The only step left is to empty MD7 and recycle it into MD10. Even though MD8 got the last half of MD6s data, it probably still has enough space to absorb all of MD7.

pvmove /dev/md7 /dev/md8

Again we do the RAID5 recycle dance:

vgreduce /dev/mg20 /dev/md7 pvremove /dev/md7 mdadm --stop /dev/md7 mdadm --misc --zero-superblock /dev/sd[abc]8 mdadm --create -l 5 -n 4 /dev/md10 /dev/sd[abcd]8 vi /etc/mdadm.conf pvcreate /dev/md10 vgextend mg20 /dev/md10

intermediate

partition sda, 300G sdb , 400G sdc , 500G sdd , 750G

5 MD4 MD4 MD4 128G
6 MD8 MD8 MD8 128G
7 MD9 MD9 MD9 MD9
8 MD10 MD10 MD10 MD10
9 vg20 MD2 MD2 MD2
10 MD1 MD0 MD8
11 vg20 vg20 MD4
12 vg20 MD1
13 MD0
14 11G

At this point we can accomplish our goal by adding /dev/sdd14 to vg20. While we're at it, let's just throw /dev/sdd5 and 6 in there as well

pvcreate /dev/sdd14 /dev/sdd[56] vgextend vg20 /dev/sdd14 /dev/sdd[56]

We've added over 250G to vg20 (the non-RAID volume group) and have 384G of new usable RAID space (plus 128G of checksum).

a note about mirrors

You will notice that when I moved /dev/md0 I actually moved both of the partitions. If I wanted to avoid that I could have built the /dev/md2 RAID5 from /dev/sdb9, sdc10, and sdd9. That would irritate me because I like my RAID5s to span partitions with identical numbers. When we look at MD3 and MD5 in the finished product we realize that I'm irritated anyway.
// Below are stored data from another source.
(* ===== verification/Signal.v ===== *)
(** Signal.v -- src/src/apollo/cyber/base/signal.h

    Signals, slots and connections.  A slot is a shared object: the signal's list
    and every connection made from it point to the same slot, so that
    disconnecting is seen by an emission that already holds the slot.  Slots
    live in a heap; a signal holds the positions of its slots in the order of
    connection, and a connection is a position, or null.

    operator() copies the list under the mutex, calls the slots outside it and
    then drops the disconnected ones.  The callbacks run between these steps and
    may use the signal themselves; [emit_with] lets each callback act on the heap
    and the list.  An empty std::function is no callback. *)

From S2P Require Import Prelude.

Section signal.
Context {Args : Type}.

(** A callback by its name; calls are recorded in order. *)
Record Slot := mkSlot { cb_ : option nat; connected_ : bool }.
Definition NewSlot (cb : option nat) : Slot := mkSlot cb true.

Definition Call : Type := nat * Args.
Record World := mkWorld { slots_heap : list Slot; calls : list Call }.

(** Slot::operator() *)
Definition call_slot (s : Slot) (args : Args) : list Call :=
  if connected_ s then match cb_ s with Some f => [(f, args)] | None => [] end else [].

Definition disconnect_slot (s : Slot) : Slot := mkSlot (cb_ s) false.

(** A signal is its list of slots. *)
Notation Signal := (list nat).

Definition is_connected (w : World) (p : nat) : bool :=
  match slots_heap w !! p with Some s => connected_ s | None => false end.

Definition ClearDisconnectedSlots (w : World) (sig : Signal) : Signal := List.filter (is_connected w) sig.

Definition Connect (w : World) (sig : Signal) (cb : option nat) : nat * World * Signal :=
  let p := length (slots_heap w) in
  (p, mkWorld (slots_heap w ++ [NewSlot cb]) (calls w), sig ++ [p]).

(** Connection::HasSlot; a connection is null or points to a slot. *)
Definition HasSlot (conn : option nat) (p : nat) : bool :=
  match conn with Some q => bool_decide (q = p) | None => false end.

Definition IsConnected (w : World) (conn : option nat) : bool :=
  match conn with Some p => is_connected w p | None => false end.

(** The loop of Signal::Disconnect over the list. *)
Fixpoint disconnect_loop (h : list Slot) (conn : option nat) (sig : Signal) (find : bool) : bool * list Slot :=
  match sig with
  | [] => (find, h)
  | p :: sig =>
      if HasSlot conn p then disconnect_loop (alter disconnect_slot p h) conn sig true
      else disconnect_loop h conn sig find
  end.

Definition Disconnect (w : World) (sig : Signal) (conn : option nat) : bool * World * Signal :=
  let '(find, h) := disconnect_loop (slots_heap w) conn sig false in
  let w := mkWorld h (calls w) in
  (find, w, if find then ClearDisconnectedSlots w sig else sig).

(** Connection::Disconnect with the signal it was made from, or null. *)
Definition Connection_Disconnect (w : World) (sig : Signal) (conn : option nat) : bool * World * Signal :=
  match conn with
  | Some _ => Disconnect w sig conn
  | None => (false, w, sig)
  end.

Definition DisconnectAllSlots (w : World) (sig : Signal) : World * Signal :=
  (mkWorld (foldl (fun h p => alter disconnect_slot p h) (slots_heap w) sig) (calls w), []).

(** The calls of operator() over the copy [local], when callback [f] does
    [act f] to the slots and the list while it runs. *)
Fixpoint emit_loop (act : nat -> World * Signal -> World * Signal) (w : World) (sig : Signal) (local : Signal) (args : Args)
    : World * Signal :=
  match local with
  | [] => (w, sig)
  | p :: local =>
      match slots_heap w !! p with
      | None => emit_loop act w sig local args
      | Some s =>
          let w' := mkWorld (slots_heap w) (calls w ++ call_slot s args) in
          let '(w', sig') := match call_slot s args with
                             | (f, _) :: _ => act f (w', sig)
                             | [] => (w', sig)
                             end in
          emit_loop act w' sig' local args
      end
  end.

Definition emit_with (act : nat -> World * Signal -> World * Signal) (w : World) (sig : Signal) (args : Args) : World * Signal :=
  let '(w, sig) := emit_loop act w sig sig args in (w, ClearDisconnectedSlots w sig).

(** Callbacks that leave the signal alone. *)
Definition emit (w : World) (sig : Signal) (args : Args) : World * Signal := emit_with (fun _ x => x) w sig args.

(** ** Well-formed signals *)

Definition sig_ok (w : World) (sig : Signal) : Prop :=
  NoDup sig /\ Forall (fun p => exists s, slots_heap w !! p = Some s /\ connected_ s = true) sig.

(** The callbacks of a signal, in order. *)
Fixpoint callbacks (w : World) (sig : Signal) : list nat :=
  match sig with
  | [] => []
  | p :: sig => match slots_heap w !! p with Some s => option_list (cb_ s) | None => [] end ++ callbacks w sig
  end.

Lemma callbacks_app w a b : callbacks w (a ++ b) = callbacks w a ++ callbacks w b.
Proof. induction a as [|p a IH]; simpl; [done|]. by rewrite IH, app_assoc. Qed.

Lemma callbacks_agree w w' sig : (forall p, p ∈ sig -> slots_heap w' !! p = slots_heap w !! p) ->
  callbacks w' sig = callbacks w sig.
Proof.
  induction sig as [|p sig IH]; intros Ha; simpl; [done|]. rewrite Ha by left. f_equal. apply IH.
  intros q Hq. apply Ha. by right.
Qed.

Lemma sig_ok_lt w sig p : sig_ok w sig -> p ∈ sig -> (p < length (slots_heap w))%nat.
Proof. intros [_ Hf] Hp. rewrite Forall_forall in Hf. destruct (Hf p Hp) as (s & Hs & _). by eapply lookup_lt_Some. Qed.

Lemma Connect_ok w sig cb : sig_ok w sig -> let '(p, w', sig') := Connect w sig cb in
  sig_ok w' sig' /\ IsConnected w' (Some p) = true /\ callbacks w' sig' = callbacks w sig ++ option_list cb /\
  (forall q, q ∈ sig -> slots_heap w' !! q = slots_heap w !! q) /\ p ∉ sig.
Proof.
  intros Hok. pose proof Hok as [Hnd Hf]. simpl.
  assert (length (slots_heap w) ∉ sig) as Hnew by (intros Hp; pose proof (sig_ok_lt _ _ _ Hok Hp); lia).
  assert (forall q, q ∈ sig -> (slots_heap w ++ [NewSlot cb]) !! q = slots_heap w !! q) as Hold.
  { intros q Hq. apply lookup_app_l. by eapply sig_ok_lt. }
  assert ((slots_heap w ++ [NewSlot cb]) !! length (slots_heap w) = Some (NewSlot cb)) as Hp.
  { rewrite lookup_app_r by lia. by rewrite Nat.sub_diag. }
  split_and!; try done.
  - split.
    + apply NoDup_app. split; [done|]. split; [|apply NoDup_singleton]. intros x Hx ->%list_elem_of_singleton. done.
    + apply Forall_app. split; [|apply Forall_singleton; by eexists].
      rewrite Forall_forall in *. intros q Hq. rewrite Hold by done. auto.
  - unfold IsConnected, is_connected. simpl. by rewrite Hp.
  - rewrite callbacks_app. simpl. rewrite Hp. simpl. rewrite app_nil_r. f_equal. by apply callbacks_agree.
Qed.

Lemma disconnect_loop_absent h q sig find : q ∉ sig -> disconnect_loop h (Some q) sig find = (find, h).
Proof.
  revert find. induction sig as [|p sig IH]; intros find Hq; simpl; [done|]. apply not_elem_of_cons in Hq as [Hne Hq].
  rewrite bool_decide_false by done. auto.
Qed.

Lemma disconnect_loop_spec h q sig : NoDup sig ->
  disconnect_loop h (Some q) sig false =
  if decide (q ∈ sig) then (true, alter disconnect_slot q h) else (false, h).
Proof.
  intros Hnd. destruct (decide (q ∈ sig)) as [Hq|Hq]; [|by apply disconnect_loop_absent].
  induction Hnd as [|p sig Hp Hnd IH]; [by apply not_elem_of_nil in Hq|]. cbn [disconnect_loop HasSlot].
  destruct (decide (q = p)) as [->|Hne].
  - rewrite bool_decide_true by done. by apply disconnect_loop_absent.
  - rewrite bool_decide_false by done. apply IH. set_solver.
Qed.

(** Only slot [q] loses its connection. *)
Lemma is_connected_alter w q p :
  is_connected (mkWorld (alter disconnect_slot q (slots_heap w)) (calls w)) p =
  if decide (p = q) then false else is_connected w p.
Proof.
  unfold is_connected. simpl. destruct (decide (p = q)) as [->|Hne].
  - rewrite list_lookup_alter_eq. by destruct (slots_heap w !! q).
  - by rewrite list_lookup_alter_ne.
Qed.

Definition without (q : nat) (sig : Signal) : Signal := List.filter (fun p => negb (bool_decide (p = q))) sig.

Lemma elem_of_without q sig p : p ∈ without q sig <-> p ∈ sig /\ p <> q.
Proof.
  unfold without. rewrite !list_elem_of_In, filter_In. rewrite negb_true_iff, bool_decide_eq_false. done.
Qed.

Lemma NoDup_without q sig : NoDup sig -> NoDup (without q sig).
Proof. rewrite !NoDup_ListNoDup. apply List.NoDup_filter. Qed.

Lemma Disconnect_ok w sig q : sig_ok w sig -> q ∈ sig ->
  exists w', Disconnect w sig (Some q) = (true, w', without q sig) /\ sig_ok w' (without q sig) /\
    calls w' = calls w /\ length (slots_heap w') = length (slots_heap w) /\
    forall p, p <> q -> slots_heap w' !! p = slots_heap w !! p.
Proof.
  intros [Hnd Hf] Hq. unfold Disconnect. rewrite disconnect_loop_spec, decide_True by done.
  set (w' := mkWorld _ _). assert (ClearDisconnectedSlots w' sig = without q sig) as E.
  { unfold ClearDisconnectedSlots, without. apply filter_ext_in. intros p Hp. subst w'. rewrite is_connected_alter.
    destruct (decide (p = q)) as [->|Hne]; [by rewrite bool_decide_true|]. rewrite bool_decide_false by done.
    rewrite Forall_forall in Hf. destruct (Hf p) as (s & Hs & Hc); [by apply list_elem_of_In|].
    unfold is_connected. by rewrite Hs, Hc. }
  exists w'. rewrite E. split; [done|].
  assert (forall p, p <> q -> slots_heap w' !! p = slots_heap w !! p) as Hother.
  { intros p Hp. simpl. by apply list_lookup_alter_ne. }
  split_and!; try done; [|by apply length_alter]. split; [by apply NoDup_without|].
  rewrite Forall_forall in *. intros p [Hp Hne]%elem_of_without. rewrite Hother by done. auto.
Qed.

(** An emission calls exactly the connected callbacks, in the order they were
    connected, and drops nothing. *)
Lemma emit_spec w sig args : sig_ok w sig ->
  emit w sig args = (mkWorld (slots_heap w) (calls w ++ ((fun f => (f, args)) <$> callbacks w sig)), sig).
Proof.
  intros Hok. unfold emit, emit_with.
  assert (forall local c, (forall p, p ∈ local -> exists s, slots_heap w !! p = Some s /\ connected_ s = true) ->
    emit_loop (fun _ x => x) (mkWorld (slots_heap w) c) sig local args =
    (mkWorld (slots_heap w) (c ++ ((fun f => (f, args)) <$> callbacks w local)), sig)) as Hloop.
  { induction local as [|p local IH]; intros c Hl; cbn [emit_loop].
    { simpl. by rewrite app_nil_r. }
    destruct (Hl p) as (s & Hs & Hc); [left|]. cbn [slots_heap calls callbacks]. rewrite Hs. unfold call_slot. rewrite Hc.
    destruct (cb_ s) as [f|]; simpl; rewrite IH by (intros q Hq; apply Hl; by right); [|by rewrite app_nil_r].
    by rewrite <- app_assoc. }
  destruct Hok as [Hnd Hf]. rewrite Forall_forall in Hf. replace w with (mkWorld (slots_heap w) (calls w)) at 1 by by destruct w.
  rewrite Hloop by done. f_equal. unfold ClearDisconnectedSlots.
  assert (forall p, p ∈ sig -> is_connected (mkWorld (slots_heap w) (calls w ++ ((fun f => (f, args)) <$> callbacks w sig))) p = true) as Hall.
  { intros p Hp. destruct (Hf p Hp) as (s & Hs & Hc). unfold is_connected. simpl. by rewrite Hs. }
  clear -Hall. induction sig as [|p sig IH]; [done|]. simpl. rewrite Hall by left. f_equal. apply IH.
  intros q Hq. apply (Hall q). by right.
Qed.

(** A callback that disconnects a later slot silences it within the emission. *)
Lemma call_disconnected s args : connected_ s = false -> call_slot s args = [].
Proof. intros E. unfold call_slot. by rewrite E. Qed.
End signal.
Arguments World Args : clear implicits.
Arguments Call Args : clear implicits.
The only guidance I can offer you is that when you create mirrors, don't put them on partitions with the same number. That will make it easier to create a RAID5 that is "pretty".

Then again, you might not care about "pretty".

aftermath

To be fair, this dance probably took about 1 day, with about an hour of it requiring the operator's attention. This is probably why people pay big money to Netapp and EMC. I assume their software handles crap like this automatically.

In the free software world I'm sure someone somewhere has at least an experimental system for managing this kind of thing automatically and by the time you get around to reading this article it might be ready for early adopters.

alternatives

It is possible to add a disk to a RAID5 array with modern kernels and tools. Based on http://scotgate.org/?p=107 here is what I think the MD3 RAID adjustment would look like:

mdadm /dev/md3 -a /dev/sdd11 mdadm --grow /dev/md3 --raid-devices=4 pvresize /dev/md3

This would save you the trouble of destroying the RAID arrays and building replacements with more disk. You would still have to use the pvresize command to make the physical volumes fill out their enlarged RAID devices.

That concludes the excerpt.